Back Pain and Satisfaction with Chiropractic Treatment: What Role Does the Physical Outcome Play?


Back Pain and Satisfaction  with Chiropractic Treatment: What Role Does the Physical Outcome Play?

Alan Breen DC, PhD, Breen R

Institute for Musculoskeletal Research and Clinical Implementation,
Anglo-European College of Chiropractic,
Bournemouth, Dorset, United Kingdom.

OBJECTIVES:   This study sought to determine what functional and affective outcomes had the most predictive value for overall satisfaction and improvement in patients seeking chiropractic treatment of low back pain.

METHOD:   Baseline questionnaires were completed by 965 patients seeking chiropractic help for low back pain, with blinded follow-up at 6 weeks. Patients were asked about effects on pain, anxiety, normal activity, work, depression, lifestyle, satisfaction, and overall improvement. Stepwise multiple regression analyses were used to evaluate the contribution of change scores to overall improvement and satisfaction. A 2-stage block regression was conducted to find out what additional factors besides overall improvement predicted patient satisfaction.

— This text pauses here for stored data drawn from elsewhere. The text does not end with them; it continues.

Lemma same_id_same_driver (drivers : list DriverSummary) d1 d2 :
  NoDup (driver_id <$> drivers) →
  d1 ∈ drivers → d2 ∈ drivers → driver_id d1 = driver_id d2 → d1 = d2.
Proof.
  induction drivers as [|d drivers IH]; intros Hnd H1 H2 Hid.
  - by apply elem_of_nil in H1.
  - rewrite fmap_cons in Hnd. apply NoDup_cons in Hnd as [Hnotin Hnd].
    apply elem_of_cons in H1 as [->|H1]; apply elem_of_cons in H2 as [->|H2].
    + done.
    + exfalso. apply Hnotin. rewrite Hid. by apply list_elem_of_fmap_2.
    + exfalso. apply Hnotin. rewrite <- Hid. by apply list_elem_of_fmap_2.
    + by apply IH.
Qed.

Lemma available_not_engaged d : isAvailable d → isEngaged d → False.
Proof.
  unfold isAvailable, isEngaged. intros -> [H|H]; discriminate H.
Qed.

Lemma shows_id locs d m : shows locs d m → marker_id m = driver_id d.
Proof. intros [(loc & _ & ->)|(_ & _ & ->)]; done. Qed.

Lemma shows_reads locs d m :
  shows locs d m →
  is_Some (locs !! driver_id d) ∨ JS.inheritedMember (driver_id d) = true.
Proof. intros [(loc & Hloc & _)|(_ & Hinh & _)]; [left; by eexists|by right]. Qed.

(** C1, as the code behaves.  For every snapshot and cache the available
    markers are made exactly from the drivers whose status is online, the
    engaged markers exactly from those whose status is busy or on_trip
    (as members, and id for id in snapshot order), each driver with a
    cached location giving a marker at that location; with pairwise
    distinct ids no id is in both lists; and a driver with no cached
    location is in neither list, provided its id is not the name of a
    member that a plain object inherits from [Object.prototype].  A
    driver whose id is such a name ([constructor], [toString], ...)
    passes the test [!loc] without a cached location and gets a marker
    whose coordinates are [undefined]: there the code departs from the
    specification.  With A online, B on_trip and a location cached for B
    only, the engaged list is B alone and the available list is empty
    when A's id is no such name; when A's id is [constructor] the
    available list holds A. *)
Theorem marker_projection_as_read :
  ∀ (drivers : list DriverSummary) (locs : Locations),
    (∀ m, m ∈ availableMarkers drivers locs
          ↔ ∃ d, d ∈ drivers ∧ isAvailable d ∧ shows locs d m) ∧
    (∀ m, m ∈ engagedMarkers drivers locs
          ↔ ∃ d, d ∈ drivers ∧ isEngaged d ∧ shows locs d m) ∧
    marker_id <$> availableMarkers drivers locs
      = driver_id <$> filter (fun d => isAvailable d
                                       ∧ (is_Some (locs !! driver_id d)
                                          ∨ JS.inheritedMember (driver_id d) = true))
                        drivers ∧
    marker_id <$> engagedMarkers drivers locs
      = driver_id <$> filter (fun d => isEngaged d
                                       ∧ (is_Some (locs !! driver_id d)
                                          ∨ JS.inheritedMember (driver_id d) = true))
                        drivers ∧
    (NoDup (driver_id <$> drivers) →
     ∀ i, i ∈ (marker_id <$> availableMarkers drivers locs) →
          i ∉ (marker_id <$> engagedMarkers drivers locs)) ∧
    (∀ d, d ∈ drivers → locs !! driver_id d = None →
          JS.inheritedMember (driver_id d) = false →
          (driver_id d ∉ (marker_id <$> availableMarkers drivers locs)) ∧
          (driver_id d ∉ (marker_id <$> engagedMarkers drivers locs))) ∧
    (∀ d, d ∈ drivers → locs !! driver_id d = None →
          JS.inheritedMember (driver_id d) = true →
          (isAvailable d → unlocatedMarker d ∈ availableMarkers drivers locs) ∧
          (isEngaged d → unlocatedMarker d ∈ engagedMarkers drivers locs)) ∧
    (∀ a b locB,
       drivers = [mkDriver a "online"; mkDriver b "on_trip"] →
       locs !! a = None → locs !! b = Some locB →
       engagedMarkers drivers locs
       = [mkMarker b (Num (latitude locB), Num (longitude locB))]
       ∧ (JS.inheritedMember a = false → availableMarkers drivers locs = [])
       ∧ (JS.inheritedMember a = true →
          availableMarkers drivers locs = [mkMarker a (Undefined, Undefined)])).
Proof.
  intros drivers locs.
  split; [apply elem_of_availableMarkers|].
  split; [apply elem_of_engagedMarkers|].
  split; [apply (projection_ids (fun d => JS.toLowerCase (status d) = "online"))|].
  split; [apply (projection_ids (fun d => JS.toLowerCase (status d) = "busy"
                                         ∨ JS.toLowerCase (status d) = "on_trip"))|].
  split; [|split; [|split]].
  - intros Hnd i Ha He.
    apply list_elem_of_fmap in Ha as (ma & -> & Ha).
    apply list_elem_of_fmap in He as (me & Hid & He).
    apply elem_of_availableMarkers in Ha as (d1 & Hd1 & Hav & Hs1).
    apply elem_of_engagedMarkers in He as (d2 & Hd2 & Hen & Hs2).
    rewrite (shows_id _ _ _ Hs1), (shows_id _ _ _ Hs2) in Hid.
    assert (d1 = d2) as -> by by apply (same_id_same_driver drivers).
    by apply (available_not_engaged d2).
  - intros d Hd Hnone Hplain. split; intros Hin.
    + apply list_elem_of_fmap in Hin as (m & Hid & Hm).
      apply elem_of_availableMarkers in Hm as (d' & Hd' & _ & Hs).
      rewrite (shows_id _ _ _ Hs) in Hid.
      destruct (shows_reads _ _ _ Hs) as [[loc Hloc]|Hinh];
        rewrite <- Hid in *; congruence.
    + apply list_elem_of_fmap in Hin as (m & Hid & Hm).
      apply elem_of_engagedMarkers in Hm as (d' & Hd' & _ & Hs).
      rewrite (shows_id _ _ _ Hs) in Hid.
      destruct (shows_reads _ _ _ Hs) as [[loc Hloc]|Hinh];
        rewrite <- Hid in *; congruence.
  - intros d Hd Hnone Hinh. split; intros Hs.
    + apply elem_of_availableMarkers. exists d. repeat split; try done.
      by right.
    + apply elem_of_engagedMarkers. exists d. repeat split; try done.
      by right.
  - intros a b locB -> Ha Hb.
    unfold availableMarkers, engagedMarkers, filterBoolean.
    rewrite !filter_cons, !filter_nil. simpl.
    unfold toMarker, get. simpl. rewrite Ha, Hb.
    split; [done|]. split; intros ->; done.
Qed.
(** * Project Aegis: blind anomaly search over TESS light curves

    Shallow embedding of [src/tasks/01_project_aegis/main.py]: the
    conditioning loop [fetch_and_process] and the ranking/reporting stage
    [run_ai_scan], with [ensure_dirs] and the [__main__] block.  The calls
    into lightkurve, scikit-learn and the file system are kept abstract
    (fields of the records [Lightkurve], [Archive], [Scorer] and [OS]), each
    able to raise; everything the script itself computes, and everything it
    prints, is written out. *)

From Stdlib Require Import String Ascii Decimal DecimalNat.
From Stdlib Require Import List Bool Arith Lia QArith Lqa Sorted Permutation.
Import ListNotations.
Open Scope string_scope.
Open Scope list_scope.

(** ** Numeric values *)

(** A numpy float64 as far as the script can tell it apart: a finite value,
    NaN or one of the two infinities. *)
Inductive float :=
| Fin (q : Q)
| NaN
| PosInf
| NegInf.

(** [np.finfo(np.float64).max] = (2 - 2^-52) * 2^1023. *)
Definition float64_max : Q := inject_Z (Z.pow 2 1024 - Z.pow 2 971).

(** A value is valid when it is a finite number. *)
Definition is_finite (x : float) : bool :=
  match x with Fin _ => true | _ => false end.

Definition is_nan (x : float) : bool :=
  match x with NaN => true | _ => false end.

(** [np.nan_to_num(x, nan=1.0)] elementwise: NaN becomes [nan], and the
    infinities take numpy's defaults [posinf = float64_max] and
    [neginf = -float64_max]. *)
Definition nan_to_num1 (nan : Q) (x : float) : float :=
  match x with
  | Fin q => Fin q
  | NaN => Fin nan
  | PosInf => Fin float64_max
  | NegInf => Fin (- float64_max)
  end.

Definition nan_to_num (nan : Q) (xs : list float) : list float :=
  map (nan_to_num1 nan) xs.

(** ** Exceptions: a small error monad *)

(** Python exceptions raised inside the script or its libraries, with the
    message [str(e)] gives. *)
Inductive exn :=
| ValueError (msg : string)     (* reduction of an empty array, e.g. [time.max()] *)
| LibraryError (msg : string)   (* anything raised inside lightkurve / astropy *)
| LookupError (msg : string)    (* [search.table[i]['target_name']] failing *)
| IndexError (msg : string)     (* [ids[idx]] out of range *)
| OSError (msg : string).       (* file system calls: makedirs, savefig *)

(** [str(e)] *)
Definition exn_str (e : exn) : string :=
  match e with
  | ValueError m | LibraryError m | LookupError m | IndexError m | OSError m => m
  end.

Inductive result (A : Type) :=
| Ok (a : A)
| Err (e : exn).
Arguments Ok {A} a.
Arguments Err {A} e.

Definition bind {A B} (m : result A) (k : A -> result B) : result B :=
  match m with Ok a => k a | Err e => Err e end.

Notation "'let*' x := m 'in' k" := (bind m (fun x => k))
  (at level 200, x name, m at level 100, k at level 200).

(** ** Configuration *)

Definition MISSION_ID : string := "04_blind_search_final".
Definition RESULTS_DIR : string := "results_blind_final".
Definition POINTS_PER_CURVE : nat := 500.
Definition TARGET_TOTAL_STARS : nat := 500.
Definition OUTLIER_FRACTION : Q := 2 # 100.
(** * CCSeva: the z.ai usage service, the settings service and the poller

    A shallow embedding of [src/services/zaiService.ts],
    [src/services/settingsService.ts], [src/types/usage.ts] and of the
    service-selection part of [main.ts].

    Modelling conventions
    - A JavaScript [number] is an exact rational ([Q]): a finite value,
      computed without rounding; an invalid [Date], whose time value is
      [NaN], is written [None].  The code computes in IEEE 754 doubles.
      The two agree on comparisons, on constants and on sums, differences
      and floors of quotients of whole numbers up to 2^53 ([wholeNumber]);
      a statement that needs more than that carries the restriction as a
      hypothesis.  Where [Infinity], [NaN] or the rounding of a quotient
      decides what a function returns, the function is embedded over
      doubles as well (module [Double]).
    - A [Date] is [option Z]: [Some t] is the time value [t] in
      milliseconds, [None] is the Invalid Date.
    - An [async] method is a computation in a state-and-exception monad
      over the service object and the world (clock reads, random draws and
      the trace of network events).  A [throw] keeps the state reached.
    - [Promise.all] sees its promises settle in the order the network
      chooses ([settlesFirst]) and rejects at the first rejection: the call
      then goes on with the other request still in flight, and the trace
      of the call ends there.  A call is also given in two parts, up to
      the [await] and from it, so that a timer tick can fire in between
      ([Poller]).
    - What the platform provides (clock, [Math.random], calendar
      formatting, collation, the network, the reset-time service) is a
      field of the record [Env]. *)

From Stdlib Require Import QArith Qround Qabs Qminmax Qpower ZArith Lia Lqa
  Ascii OrderedTypeEx Sorting.Sorted.
From Stdlib Require SpecFloat.
From stdpp Require Import base strings list gmap pretty.
(** * Roulette box page: outcome reconciliation and spin scheduler

    A shallow embedding of the logic of [src/pages/v1/scratch/[id].tsx]
    (component [RouletteBoxPage]): the rarity function, the expansion of
    the prize catalogue into reel cells, the reconciliation of the play
    result with a reel cell, and the four-state game machine driven by
    clicks, the play response and timers.

    Conventions.
    - A JavaScript [number] is modelled by [number]: NaN, the two
      infinities, or a finite value kept as an exact rational.  Rounding to
      binary64 is not modelled; for decimal numerals of at most 15
      significant digits the comparisons used by the page agree with it.
    - A React state variable read inside a handler is the value of the
      render in which the handler was created.  Handlers therefore receive
      a [State] snapshot next to the live state they update.
    - [Math.random] is an input: the draws are carried by the event that
      needs them. *)

From Stdlib Require Import Bool Arith ZArith QArith Qround Lia Lqa List String Ascii.
From Stdlib Require Import Permutation Finite DecimalString DecimalNat.
Import ListNotations.

Local Open Scope string_scope.

(** ** JavaScript values *)

Module Js.

(** [a || b] on a string and on a nullable string: the empty string and
    [null] are falsy. *)
Definition or_str (a b : string) : string :=
  match a with EmptyString => b | _ => a end.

RESULTS:   There were weak to moderate, but highly significant, relationships between the change scores and both improvement and satisfaction. However, most of the variance (57%) in the latter was explained by overall improvement and a very small amount (0.5%) by improvements in activity, leaving nearly 43% unexplained by any of the variables. Pain, work, and ability to control pain together predicted 27% of the variance in overall improvement. No other variables predicted this, leaving 73% of the variance unexplained.

DISCUSSION:   Pragmatic rather than affective variables played some part in predicting satisfaction through global improvement in these patients. This should help to inform future interpretation of clinical trials of chiropractic treatments for back pain. However, the nature of the “unknown” components needs further investigation. There are initial indications in the literature that information giving, and the reconfiguration of patients’ perceptions of the problem, may contribute to patient satisfaction generally. Further work is needed to confirm this and to establish where such interventions can also contribute to overall improvement.